(* ===== verification/AgentEnroll.v ===== *)
(** * Enrolling ([agent/internal/deviceauth/enroll.go])

    The agent's side of the enrollment whose server side is [Enrollment].  The key pair
    and its request are saved before the registration, so that an enrollment whose
    answer was lost is repeated with the same identity; the credentials it ends with
    are those [Reconnect] is about. *)

From Stdlib Require Import Ascii.
From S2P Require Import Prelude Hash Engine Pair Quiet Pki Proto Schema Queries QueriesFacts.
From S2P Require Import QueriesFrame.
From S2P Require Import Service Demo Devices Enrollment AgentStream Rotation Strs Delivery.
From S2P Require Import AgentCerts Reconnect.

Open Scope Z_scope.

Record EnrollmentRequest := {
  Enroll_ServerURL : string;
  Enroll_Token : string;
  Enroll_CAPin : string;
  Enroll_Hostname : string;
  Enroll_Version : string;
}.

Record EnrollmentResult := { Enrolled_Credentials : Credentials; AlreadyEnrolled : bool }.

(** [strings.ReplaceAll(s, ":", "")]. *)
Fixpoint without_byte (c : ascii) (s : string) : string :=
  match s with
  | EmptyString => EmptyString
  | String d s => if Ascii.eqb c d then without_byte c s else String d (without_byte c s)
  end.

(** A byte [hex.DecodeString] accepts. *)
Definition is_hex (c : ascii) : bool :=
  let n := byte_of c in
  ((48 <=? n) && (n <=? 57) || (97 <=? n) && (n <=? 102) || (65 <=? n) && (n <=? 70))%N.

Definition normalizePin (pin : string) : result string :=
  let normalized := without_byte ":"%char (TrimSpace pin) in
  if negb (String.length normalized =? 64)%nat
  then Err (ErrNew "CA fingerprint pin is required and must contain 64 hexadecimal characters")
  else if negb (all_bytes is_hex normalized)
  then Err (ErrNew "CA fingerprint pin must contain 64 hexadecimal characters")
  else Ok (ToLower normalized).

Section enrollment.
Context `{!X509, !Tls, !WebAddress}.

(** [crypto.CAFingerprintFromPEM]. *)
Definition CAFingerprintFromPEM (certPEM : bytes) : result string :=
  match pem_Decode certPEM with
  | None => Err (ErrNew "failed to decode certificate PEM")
  | Some (block, _) => Ok (hex_encode (Sum256 (Block_Bytes block)))
  end.

(** [sdk.ValidateHTTPSURL] ([contract/url.go]). *)
Definition ValidateHTTPSURL (raw : string) : result unit :=
  match url_Parse (TrimSpace raw) with
  | None => Err (ErrNew "invalid URL")
  | Some u =>
      if negb (bool_decide (ToLower (Url_Scheme u) = "https"%string))
      then Err (ErrNew "URL must use https")
      else if negb (bool_decide (Url_Opaque u = EmptyString))
      then Err (ErrNew "URL must be https://host, not an opaque URL")
      else if bool_decide (Url_Host u = EmptyString) then Err (ErrNew "URL has no host")
      else if Url_HasUser u then Err (ErrNew "URL must not contain user info")
      else if negb (bool_decide (Url_Fragment u = EmptyString))
      then Err (ErrNew "URL must not contain a fragment")
      else Ok tt
  end.

(** [crypto.GenerateCSR]: a new key pair, its request and the private key. *)
Definition GenerateCSR {D} (hostname : string) : M D (bytes * bytes) :=
  seed ← rand_read 32;
  match seed with
  | None => fail (ErrNew "generate key pair")
  | Some seed =>
      csr ← lift (generateCSR hostname seed);
      match MarshalPKCS8PrivateKey seed with
      | None => fail (ErrNew "marshal private key")
      | Some der => mret (csr, pem_Encode {| Block_Type := "PRIVATE KEY"; Block_Bytes := der |})
      end
  end.

Definition pending_credentials (csr key : bytes) : Credentials := {|
  Creds_DeviceID := EmptyString; Creds_CACert := []; Creds_Certificate := [];
  Creds_PendingCertificate := []; Creds_PendingPrivateKey := key; Creds_PendingCSR := csr;
  Creds_PrivateKey := []; Creds_AgentAddr := EmptyString |}.

Definition issued_credentials (id : string) (ca certificate key : bytes) (addr : string) : Credentials := {|
  Creds_DeviceID := id; Creds_CACert := ca; Creds_Certificate := certificate;
  Creds_PendingCertificate := []; Creds_PendingPrivateKey := []; Creds_PendingCSR := [];
  Creds_PrivateKey := key; Creds_AgentAddr := addr |}.

Context (service : Service) (ca : CA).
Context (link : nat -> Link) (unreadable ends : nat -> bool).

Abbreviation AgentHost := (M (CredentialFile * Database)).

(** [sdk.RegisterAgent] over a connection to the control plane's public listener. *)
Definition RegisterAgent (token hostname agentVersion : string) (csr : bytes)
    : Queries (result RegisterResponse) :=
  how ← draw (fun _ n => link n);
  match how with
  | Lost => mret (Err (ErrNew "register agent"))
  | _ =>
      response ← attempt (Register service ca empty_context token csr hostname agentVersion);
      mret match how with Answered => response | _ => Err (ErrNew "register agent") end
  end.

(** What the answer makes of the key: the CA it names must be the pinned one. *)
Definition accept_registration (pin : string) (key : bytes) (response : RegisterResponse) : result Credentials :=
  if bool_decide (Register_CaCert response = []) || bool_decide (Register_Certificate response = [])
  then Err (ErrNew "server did not provide mTLS certificates")
  else
    got ← CAFingerprintFromPEM (Register_CaCert response);
    if negb (bool_decide (ToLower got = ToLower pin))
    then Err (ErrNew "CA fingerprint mismatch: the server CA does not match the pinned fingerprint")
    else
      let creds := issued_credentials (Register_DeviceId response) (Register_CaCert response)
        (Register_Certificate response) key (Register_ControlUrl response) in
      if negb (Ready (Some creds)) then Err (ErrNew "server returned incomplete credentials") else Ok creds.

• _Activity_:
Given the records above, restate word for word only the lines starting at the one with "(** [crypto.CAFingerprintFromPEM]. *)" and ending at the one with "to decode certificate".

• _Exercise result_:
(** [crypto.CAFingerprintFromPEM]. *)
Definition CAFingerprintFromPEM (certPEM : bytes) : result string :=
  match pem_Decode certPEM with
  | None => Err (ErrNew "failed to decode certificate PEM")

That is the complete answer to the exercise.